Fiona Barry, Associate Editor, PharmSource, a GlobalData Product, attending the recent Convention on Pharmaceutical Ingredients (CPhI) Worldwide conference in Madrid, commented, “It was interesting to speak to Lynne Byers, Executive Director of NSF International’s pharma biotech services, who summarized that if drug makers change their drug’s batch release site or have to reapply for a marketing authorization, they will need to repackage their drug, making this Brexit’s biggest and currently least understood impact on pharma companies.”
Currently, new drugs are approved in the EU by a mutual recognition procedure (MRP) whereby a single EU country assesses the product and awards a marketing authorization, which then holds for all EU countries.
In the event of a no-deal Brexit, the UK has said that it will automatically grant UK marketing authorization to drugs that already have a centralized EU approval after Brexit occurs on March 29, 2019. However, this UK license will require a new marketing authorization number that must be placed on the outside of the drug packaging. The same rule applies to products that are currently being sold in the EU after being originally approved in the UK; they will require a new marketing authorization number to continue to be sold in the EU.
According to GlobalData’s report: ‘Brexit and the Healthcare Industry – Implications for Pharma, Q3 2018’ which surveyed pharmaceutical industry leaders within and outside the UK, companies are already moving their marketing authorizations: one UK Director’s company had moved “all EU Marketing Authorizations to a legal entity in the EU,” the respondent told us.

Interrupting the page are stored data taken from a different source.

(** Lines 45-67. *)
Definition execute (props : PluginExecutionProps) : M ExecutionOutput :=
  client ← createClient (datasourceConfiguration props) 30000;
  try_catch_finally
    (let query := body (actionConfiguration props) in
     let ret := new_ExecutionOutput in
     if isEmpty query then mret ret
     else
       let sql := default EmptyString query in
       rows ← client_query d client sql (preparedStatementContext (context props));
       mret {| output := Some (normalizeTableColumnNames rows) |})
    (λ err, mthrow (IntegrationError ("Postgres query failed, " +:+ message err)))
    (if_client (Some client) (λ client, client_end d client)).

(** Lines 77-120. *)
Definition metadata
    (datasourceConfiguration : option PostgresDatasourceConfiguration)
    : M DatasourceMetadataDto :=
  set_client None;;
  try_catch_finally
    (client ← createClient datasourceConfiguration 30000;
     set_client (Some client);;
     tableResult ← client_query_table d client;
     let entities := Fold.entities tableResult in
     keysResult ← client_query_keys d client;
     let entities := Fold.add_keys entities keysResult in
     mret {| dbSchema := {| tables := entities |} |})
    (λ err, mthrow (IntegrationError ("Failed to connect to Postgres, " +:+ message err)))
    (client ← get_client;
     if_client client (λ client, client_end d client)).

(** Lines 194-206. *)
Definition test
    (datasourceConfiguration : option PostgresDatasourceConfiguration) : M unit :=
  set_client None;;
  try_catch_finally
    (client ← createClient datasourceConfiguration TEST_CONNECTION_TIMEOUT;
     set_client (Some client);;
     client_query d client "SELECT NOW()" None;;
     mret ())
    (λ err, mthrow (IntegrationError ("Test Postgres connection failed, " +:+ message err)))
    (client ← get_client;
     if_client client (λ client, client_end d client)).

(** Lines 69-71: [actionConfiguration?.body]. *)
Definition getRequest (actionConfiguration : option PostgresActionConfiguration)
    : option string :=
  actionConfiguration ≫= body.

(** Lines 73-75. *)
Definition dynamicProperties : list string := ["body"].

End Plugin.
End Part000.

(** * Vocabulary of the statements *)

Module FoldSpec.
Import Fold.

(** The names of a sequence, each kept at its first appearance. *)
Fixpoint first_seen (l : list string) : list string :=
  match l with
  | [] => []
  | x :: l' => x :: filter (λ y, y ≠ x) (first_seen l')
  end.

(** The rows of one table, in stream order. *)
Definition rows_of (n : string) (rows : list AttributeRow) : list AttributeRow :=
  filter (λ r, table_name r = n) rows.

(** The descriptor built for the row that creates its table. *)
Definition first_column (r : AttributeRow) : Column :=
  mkColumn (attr_name r) (column_type r).

(** The casing rule: quoted unless the name is its own lowercase form. *)
Definition cased_name (n : string) : string :=
  if bool_decide (n = Str.toLowerCase n) then n else Str.quoted n.

(** The descriptor built for a row whose table exists already. *)
Definition later_column (r : AttributeRow) : Column :=
  mkColumn (cased_name (attr_name r)) (column_type r).

Definition columns_of (rs : list AttributeRow) : list Column :=
  match rs with
  | [] => []
  | r :: rs' => first_column r :: map later_column rs'
  end.

Definition table_of (rows : list AttributeRow) (n : string) : Table :=
  mkTable n TABLE (columns_of (rows_of n rows)) [].

(** What the reducer reads of a row. *)
Definition read_fields (r : AttributeRow) : string * string * string :=
  (attr_name r, column_type r, table_name r).

(** The keys a table collects from the constraint rows. *)
Definition keys_of (n : string) (ks : list KeyRow) : list Key :=
  map key_of (filter (λ k, self_table k = n) ks).

End FoldSpec.

(** The checks of [createConnection] / [createClient] pass. *)
Definition valid (cfg : PostgresDatasourceConfiguration) : Prop :=
  is_Some (endpoint cfg) ∧
  ∃ auth, authentication cfg = Some auth ∧ truthy_string (databaseName auth) = true.

(** The options handed to [new Client]. *)
Definition options_of (cfg : PostgresDatasourceConfiguration) (timeout : Z)
    : ClientConfig :=
  {| cc_host := endpoint cfg ≫= host;
     cc_user := authentication cfg ≫= username;
     cc_password := authentication cfg ≫= password;
     cc_database := authentication cfg ≫= databaseName;
     cc_port := endpoint cfg ≫= port;
     cc_ssl := ssl_config_of cfg;
     cc_connectionTimeoutMillis := timeout |}.

(** The calls made while a connection is opened. *)
Definition opening (cfg : PostgresDatasourceConfiguration) (timeout : Z)
    : list Event :=
  [NewClient (options_of cfg timeout);
   On "error"; On "end"; On "notification"; On "notice"; Connect].

Definition log (st : State) (evs : list Event) : State :=
  {| calls := calls st ++ evs; var_client := var_client st |}.

(** The prefixes of the messages. *)
Definition query_failed : string := "Postgres query failed, ".
Definition failed_to_connect : string := "Failed to connect to Postgres, ".
Definition test_failed : string := "Test Postgres connection failed, ".

(** A statement made of blanks only (space, tab, line feed, vertical tab,
    form feed, carriage return). *)
Definition is_blank (c : Ascii.ascii) : bool :=
  let n := Ascii.nat_of_ascii c in
  (n =? 32) || ((9 <=? n) && (n <=? 13)).

Fixpoint whitespace_only (s : string) : bool :=
  match s with
  | EmptyString => true
  | String c s' => is_blank c && whitespace_only s'
  end.

(** A catalog query fails with message [m]: the first one, or the second
    one after the first was answered. *)
Definition catalog_failure (d : Driver) (m : string) : Prop :=
  table_answer d = Fails m
  ∨ ∃ rows, table_answer d = Rows rows ∧ keys_answer d = Fails m.

(** The configuration fails a check of [createConnection] / [createClient];
    the second component is the message of the first check that fails. *)
Inductive rejected : option PostgresDatasourceConfiguration → string → Prop :=
| rejected_absent :
    rejected None "Datasource not found for Postgres step"
| rejected_endpoint cfg :
    endpoint cfg = None →
    rejected (Some cfg) "Endpoint not specified for Postgres step"
| rejected_authentication cfg ep :
    endpoint cfg = Some ep → authentication cfg = None →
    rejected (Some cfg) "Authentication not specified for Postgres step"
| rejected_database cfg ep auth :
    endpoint cfg = Some ep → authentication cfg = Some auth →
    truthy_string (databaseName auth) = false →
    rejected (Some cfg) "Database not specified for Postgres step".

(** The message with which [createClient] of part_000 leaves on a rejected
    configuration: the check on the configuration as a whole comes before
    the [try] statement, the other checks are inside it. *)
Definition createClient_message (cfgopt : option PostgresDatasourceConfiguration)
    (m : string) : string :=
  match cfgopt with
  | Some _ => failed_to_connect +:+ m
  | None => m
  end.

Barry confirmed, “The UK has given companies until the end of 2020 to make these adjustments, but the EU deadline for acquiring a new marketing authorization holder (MAH) within the EU is March 29, 2019.”
It is expected that many countries will give a grace period of six months for companies to change their drug packaging so that the new marketing authorization number is displayed, however Barry added, “As Byers told us on the sidelines of CPhI, this change remains a huge task for pharma companies with large product portfolios which typically have thousands of units in stock.
“Few pharma companies have in-house artwork and design teams preferring instead to outsource their requirements to specialist design agencies. These agencies are typically small to medium sized enterprises (SMEs) and it is unclear whether they or the other suppliers in the packaging supply chain, like contract packaging organizations (CPOs) and contract manufacturing organizations (CMOs) will have the capacity or resources to produce all of the required updated packaging on time across an entire global market.”
As Brexit day nears closer, unanswered questions such as these leave the UK a high-risk market for healthcare companies to invest in research and manufacturing.